The Central Pacific’s rails were laid alongside and crossed the earlier excavation and short trackage of Judah’s California Central near Roseville. The CP then continued its route on to Rocklin and Auburn. It became apparent that the four Sacramento merchants had gained the upper hand in the power play for the Pacific Railway financing, and they were not to be stopped.

The tracks of the California Central and the Sacramento, Placer and Nevada railroads became useless. The California Central was sold by foreclosure Feb. 28, 1868, and conveyed to C.P. Huntington. The 8.2 miles of CC rail between Roseville and Folsom were removed by the Central Pacific that same year. (The California Central had five locomotives, one became Central Pacific No. 93, the “Oronoco.” Its trackage from Roseville to Lincoln was sold to the California and Oregon Railroad.)

Because much of the rail that the P&SVRR had ordered from the East lay in the holds of ships sunk by the Confederate privateers, Lester Robinson bought the property of the Sacramento, Placer and Nevada Railroad.

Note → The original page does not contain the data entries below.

(** The columns of [o] as the data columns of [rm]. *)
Definition with_data (o rm rm' : raidz_map) : Prop :=
  rm' = set_rm_col (rm_col rm') rm /\ length (rm_col rm') = length (rm_col rm) /\
  forall x, 0 <= x -> colat rm' x =
    if (rm_firstdatacol rm <=? x) && (x <? rm_cols rm) then set_rc_data (dat o x) (colat rm x) else colat rm x.

Lemma cols_from_ok o rm : fits o o -> rm_cols rm = rm_cols o -> rm_firstdatacol rm = rm_firstdatacol o ->
  (forall c, siz rm c = siz o c) -> rm_cols rm <= zlen (rm_col rm) ->
  wp (cols_from (io_buffer o) rm) (with_data o rm).
Proof.
  intros (Hw & _) Ec Ef Es Hlen. pose proof (wf_np _ Hw). pose proof (wf_first _ Hw). unfold cols_from. apply wp_bind.
  apply (wp_for_range (fun i '(rm', off) => off = zlen (upto o i) /\ rm' = set_rm_col (rm_col rm') rm /\
    length (rm_col rm') = length (rm_col rm) /\
    forall x, 0 <= x -> colat rm' x = if (rm_firstdatacol rm <=? x) && (x <? i) then set_rc_data (dat o x) (colat rm x) else colat rm x)).
  - lia.
  - rewrite Ef, upto_first. split_and!; [done|by destruct rm|done|]. intros x Hx. by case_if as E; [lia|].
  - intros i [rm' off] Hi (-> & Eh & El & Hat). rewrite col_size_ok by lia. bnd.
    assert (Esi : siz rm' i = siz o i).
    { rewrite siz_colat, Hat by lia. rewrite (proj2 (Z.ltb_ge i i)), andb_false_r, <- siz_colat by lia. apply Es. }
    unfold set_col_data. rewrite upd_col_ok by lia. bnd. cbn [wp]. rewrite Esi, upto_len by (done || lia).
    rewrite Nat2Z.id, slice by (done || lia). split_and!; [done|by rewrite Eh|by rewrite length_ualt|].
    intros x Hx. destruct (decide (i = x)) as [<-|Hne].
    + rewrite colat_ualt_eq, Hat by lia. rewrite (proj2 (Z.ltb_ge i i)), andb_false_r by lia.
      by rewrite (proj2 (Z.leb_le _ _)), (proj2 (Z.ltb_lt _ _)) by lia.
    + rewrite colat_ualt_ne, Hat by lia. by replace (x <? i + 1) with (x <? i) by (destruct (Z.ltb_spec x i), (Z.ltb_spec x (i + 1)); lia).
  - intros [rm' off] (_ & Eh & El & Hat). cbn [wp]. by split_and!.
Qed.

Section finish.
Context (rm : raidz_map) (Hwf : rm_wf rm).
Abbreviation first := (rm_firstdatacol rm).
Abbreviation cols := (rm_cols rm).

(** Save the parity buffers, and put new ones in their place. *)
Definition fresh_parity (rm1 : raidz_map) : Prop :=
  rm1 = set_rm_col (rm_col rm1) rm /\ length (rm_col rm1) = length (rm_col rm) /\
  forall x, 0 <= x -> colat rm1 x = if x <? first then set_rc_data (zio_buf_alloc (siz rm x)) (colat rm x) else colat rm x.

Lemma save_parity :
  wp (for_range 0 first (fun x '(rm, bad_parity) =>
       d ← col_data rm x;
       n ← col_size rm x;
       bad_parity ← push VDEV_RAIDZ_MAXPARITY bad_parity d;
       rm ← set_col_data rm x (zio_buf_alloc n);
       Ok (rm, bad_parity)) (rm, []))
    (fun '(rm1, bad) => bad = map (dat rm) (seqZ 0 first) /\ fresh_parity rm1).
Proof using Hwf.
  pose proof (wf_np _ Hwf). pose proof (wf_first _ Hwf). pose proof (wf_cols _ Hwf).
  apply (wp_for_range (fun i '(rm1, bad) => bad = map (dat rm) (seqZ 0 i) /\ rm1 = set_rm_col (rm_col rm1) rm /\
    length (rm_col rm1) = length (rm_col rm) /\
    forall x, 0 <= x -> colat rm1 x = if x <? i then set_rc_data (zio_buf_alloc (siz rm x)) (colat rm x) else colat rm x)).
  - lia.
  - split_and!; [done|by destruct rm|done|]. intros x Hx. by rewrite (proj2 (Z.ltb_ge _ _)) by lia.
  - intros i [rm1 bad] Hi (-> & Eh & El & Hat). rewrite col_data_ok, col_size_ok by lia. bnd.
    rewrite push_ok by (rewrite length_map, length_seqZ; unfold VDEV_RAIDZ_MAXPARITY; lia). bnd.
    rewrite siz_colat, dat_colat, Hat, (proj2 (Z.ltb_ge i i)), <- siz_colat, <- dat_colat by lia.
    unfold set_col_data. rewrite upd_col_ok by lia. bnd. cbn [wp]. split_and!.
    + rewrite seqZ_app, map_app, (seqZ_cons _ 1), (seqZ_nil _ (Z.pred 1)), Z.add_0_l by lia. done.
    + by rewrite Eh.
    + by rewrite length_ualt.
    + intros x Hx. destruct (decide (i = x)) as [<-|Hne].
      * rewrite colat_ualt_eq, Hat, (proj2 (Z.ltb_ge i i)), (proj2 (Z.ltb_lt i (i + 1))) by lia. done.
      * rewrite colat_ualt_ne, Hat by lia. by replace (x <? i + 1) with (x <? i) by (destruct (Z.ltb_spec x i), (Z.ltb_spec x (i + 1)); lia).
  - by intros [rm1 bad] H'.
Qed.
(* ===== verification/AvlPcb.v ===== *)
(** The packed word [avl_pcb] of an AVL node on 64-bit machines, and the packed
    places of [avl_find] (include/sys/avl_impl.h): words that stand for the fields
    of the nodes of [Avl]. *)

From S2P Require Import Prelude Avl.
Import Avl.
Open Scope Z_scope.

Module AvlPcb.

Definition XPARENT (pcb : Z) : Z := Z.land pcb (u64 (Z.lnot 7)).
Definition SETPARENT (pcb p : Z) : Z := Z.lor (Z.land pcb 7) p.
Definition XCHILD (pcb : Z) : Z := Z.land (Z.shiftr pcb 2) 1.
Definition SETCHILD (pcb c : Z) : Z := Z.lor (Z.land pcb (u64 (Z.lnot 4))) (Z.shiftl c 2).
Definition XBALANCE (pcb : Z) : Z := Z.land pcb 3 - 1.
Definition SETBALANCE (pcb b : Z) : Z := Z.lor (Z.land pcb (u64 (Z.lnot 3))) (b + 1).

Definition AVL_INDEX2NODE (x : Z) : Z := Z.land x (u64 (Z.lnot 1)).
Definition AVL_INDEX2CHILD (x : Z) : Z := Z.land x 1.
Definition AVL_MKINDEX (n c : Z) : Z := Z.lor n c.

(** ** Fields of a word *)

Lemma bits_split k a r i : 0 <= k -> 0 <= r < 2 ^ k -> 0 <= i -> Z.testbit (a * 2 ^ k + r) i = if i <? k then Z.testbit r i else Z.testbit a (i - k).
Proof.
  intros Hk Hr Hi. destruct (Z.ltb_spec i k).
  - rewrite <- (Z.mod_pow2_bits_low (a * 2 ^ k + r) k i), <- (Z.mod_pow2_bits_low r k i) by lia. f_equal. rewrite Z.add_comm. by rewrite Z.mod_add by lia.
  - replace (Z.testbit (a * 2 ^ k + r) i) with (Z.testbit (a * 2 ^ k + r) (i - k + k)) by (f_equal; lia). rewrite <- Z.div_pow2_bits by lia.
    by rewrite Z.div_add_l, Z.div_small, Z.add_0_r by lia.
Qed.

Lemma land_split k a r b s : 0 <= k -> 0 <= r < 2 ^ k -> 0 <= s < 2 ^ k -> Z.land (a * 2 ^ k + r) (b * 2 ^ k + s) = Z.land a b * 2 ^ k + Z.land r s.
Proof.
  intros Hk Hr Hs. assert (0 <= Z.land r s < 2 ^ k).
  { rewrite <- (Z.mod_small s (2 ^ k)), <- Z.land_ones, Z.land_assoc, Z.land_ones by lia. apply Z.mod_pos_bound. lia. }
  apply Z.bits_inj'. intros i Hi. rewrite Z.land_spec, !bits_split by lia. case_if as E; by rewrite Z.land_spec.
Qed.

Lemma lor_add k a r : 0 <= k -> 0 <= r < 2 ^ k -> Z.lor (a * 2 ^ k) r = a * 2 ^ k + r.
Proof.
  intros Hk Hr. apply Z.bits_inj'. intros i Hi. replace (a * 2 ^ k) with (a * 2 ^ k + 0) at 1 by lia. rewrite Z.lor_spec, !bits_split by lia.
  case_if as E; [by rewrite Z.bits_0|]. rewrite (proj2 (Z.testbit_false r i ltac:(lia))), orb_false_r; [done|].
  rewrite Z.div_small; [done|]. pose proof (Z.pow_le_mono_r 2 k i). lia.
Qed.

(** A word with the parent, the index and the balance (plus one). *)
Definition word (p : Z) (c : bool) (b : Z) : Z := p + 4 * Z.b2z c + (b + 1).

Definition valid (p b : Z) : Prop := 0 <= p < 2 ^ 64 /\ p mod 8 = 0 /\ -1 <= b <= 1.

(** The word of a node: what [Avl] keeps in three fields. *)
Definition packs (pcb : Z) (n : avl_node) : Prop :=
  pcb = word (avl_parent n) (avl_child_index n) (avl_balance n) /\ valid (avl_parent n) (avl_balance n).

Lemma land_low k a r : 0 <= k -> 0 <= r < 2 ^ k -> Z.land (a * 2 ^ k + r) (2 ^ k - 1) = r.
Proof. intros Hk Hr. replace (2 ^ k - 1) with (Z.ones k) by (rewrite Z.ones_equiv; lia). rewrite Z.land_ones by lia. rewrite Z.add_comm, Z.mod_add, Z.mod_small by lia. done. Qed.

Lemma land_high a m r s : 0 <= a < 2 ^ 61 -> m = (2 ^ 61 - 1) * 2 ^ 3 + s -> 0 <= r < 8 -> 0 <= s < 8 -> Z.land (a * 2 ^ 3 + r) m = a * 2 ^ 3 + Z.land r s.
Proof.
  intros Ha -> Hr Hs. rewrite land_split by lia. do 2 f_equal. change (2 ^ 61 - 1) with (Z.ones 61). rewrite Z.land_ones by lia. by apply Z.mod_small.
Qed.

(** C25: the packed word of a node behaves as the three fields of the unpacked one:
    each macro reads the field it names, and writes it without a change to the
    others, for parents aligned to eight bytes.  Likewise a packed place is the
    node and the child it was made of. *)
Theorem pcb_refines pcb n p c b : packs pcb n -> valid p b ->
  (XPARENT pcb = avl_parent n /\ XCHILD pcb = Z.b2z (avl_child_index n) /\ XBALANCE pcb = avl_balance n) /\
  packs (SETPARENT pcb p) (node_parent p n) /\ packs (SETCHILD pcb (Z.b2z c)) (node_index c n) /\ packs (SETBALANCE pcb b) (node_balance b n) /\
  AVL_INDEX2NODE (AVL_MKINDEX p (Z.b2z c)) = p /\ AVL_INDEX2CHILD (AVL_MKINDEX p (Z.b2z c)) = Z.b2z c.
Proof.
  intros [-> (Hq & Hq8 & Hbal)] (Hp & Hp8 & Hb). set (q := avl_parent n) in *. set (e := avl_balance n) in *.
  assert (Eq : exists m, q = m * 2 ^ 3 /\ 0 <= m < 2 ^ 61) by (exists (q / 8); dlia). destruct Eq as (m & Eq & Hm).
  assert (Ep : exists m', p = m' * 2 ^ 3 /\ 0 <= m' < 2 ^ 61) by (exists (p / 8); dlia). destruct Ep as (m' & Ep & Hm').
  set (r := 4 * Z.b2z (avl_child_index n) + (e + 1)). assert (Hr : 0 <= r < 8) by (unfold r; destruct (avl_child_index n); cbn [Z.b2z]; lia).
  assert (Ew : word q (avl_child_index n) e = m * 2 ^ 3 + r) by (unfold word, r; lia). rewrite Ew. unfold packs, node_parent, node_index, node_balance. cbn [avl_parent avl_child_index avl_balance]. fold q e.
  split_and!; try (unfold valid; split_and!; lia).
  - unfold XPARENT. rewrite (land_high m _ r 0) by (done || lia). rewrite Z.land_0_r. lia.
  - unfold XCHILD. rewrite Z.shiftr_div_pow2 by lia. replace ((m * 2 ^ 3 + r) / 2 ^ 2) with (m * 2 ^ 1 + Z.b2z (avl_child_index n)) by (unfold r; destruct (avl_child_index n); cbn [Z.b2z]; dlia).
    apply (land_low 1 m); [lia|]. destruct (avl_child_index n); cbn [Z.b2z]; lia.
  - unfold XBALANCE. replace (m * 2 ^ 3 + r) with ((m * 2 + Z.b2z (avl_child_index n)) * 2 ^ 2 + (e + 1)) by (unfold r; lia). pose proof (land_low 2 (m * 2 + Z.b2z (avl_child_index n)) (e + 1)) as L. change (2 ^ 2 - 1) with 3 in L. rewrite L by lia. lia.
  - unfold SETPARENT. pose proof (land_low 3 m r) as L. change (2 ^ 3 - 1) with 7 in L. rewrite L, Z.lor_comm, Ep, lor_add by lia. unfold word, r. lia.
  - unfold SETCHILD. rewrite (land_high m _ r 3) by (done || lia). replace (Z.land r 3) with (e + 1). 2: { unfold r. assert (e = -1 \/ e = 0 \/ e = 1) as [-> |[-> | ->]] by lia; by destruct (avl_child_index n). }
    rewrite Z.shiftl_mul_pow2 by lia.
    assert (L : Z.lor (m * 2 ^ 3 + (e + 1)) (Z.b2z c * 2 ^ 2) = m * 2 ^ 3 + (Z.b2z c * 2 ^ 2 + (e + 1))).
    { rewrite <- (lor_add 3 m (e + 1)), <- (lor_add 2 (Z.b2z c)), <- Z.lor_assoc, (Z.lor_comm (e + 1)) by lia. rewrite (lor_add 2), lor_add; [done|lia|destruct c; cbn [Z.b2z]; lia|lia|lia]. }
    rewrite L. unfold word. lia.
  - unfold SETBALANCE. rewrite (land_high m _ r 4) by (done || lia). replace (Z.land r 4) with (Z.b2z (avl_child_index n) * 4).
    2: { unfold r. assert (e = -1 \/ e = 0 \/ e = 1) as [-> |[-> | ->]] by lia; by destruct (avl_child_index n). }
    replace (m * 2 ^ 3 + Z.b2z (avl_child_index n) * 4) with ((m * 2 + Z.b2z (avl_child_index n)) * 2 ^ 2) by lia. rewrite lor_add by lia. unfold word. lia.
  - unfold AVL_INDEX2NODE, AVL_MKINDEX. rewrite Ep, lor_add, (land_high m' _ (Z.b2z c) 6) by (done || (destruct c; cbn [Z.b2z]; lia)).
    replace (Z.land (Z.b2z c) 6) with 0 by (by destruct c). lia.
  - unfold AVL_INDEX2CHILD, AVL_MKINDEX. rewrite Ep, lor_add by (destruct c; cbn [Z.b2z]; lia).
    replace (m' * 2 ^ 3 + Z.b2z c) with (m' * 4 * 2 ^ 1 + Z.b2z c) by lia. apply (land_low 1 (m' * 4)); [lia|destruct c; cbn [Z.b2z]; lia].
Qed.

Lemma pcb_refines_witness : packs (SETPARENT (word 4096 true (-1)) 8192) (node_parent 8192 (AvlNode NULL NULL 4096 true (-1))).
Proof. apply (pcb_refines (word 4096 true (-1)) (AvlNode NULL NULL 4096 true (-1)) 8192 true (-1)); repeat split; done. Defined.
End AvlPcb.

In spite of local opposition and legal roadblocks from the Central Pacific, he removed the rails and ties (sometimes in the dark of night) and used them to extend the Placerville and Sacramento Valley Railroad to the El Dorado County town of Latrobe, where the trains arrived in August of 1864. (The P&SVRR never owned any rolling stock and used engines and cars of the SVRR. The SVRR would lease the new trackage of the P&SVR for its own use.)

Problems for the P&SVRR, however, were not over. Robinson, still fighting the Central Pacific, and believing that the route through Placerville was the best over the Sierra, challenged the owners of the Central Pacific, now known as the “Big Four”, to a contest of speed. The steamer “Chrysopolis” would bring two bundles of San Francisco papers up the river to the terminus of each railroad, and there would be a race to see who could get them delivered to Virginia City, Nevada the fastest. The Challenge was accepted by the CP.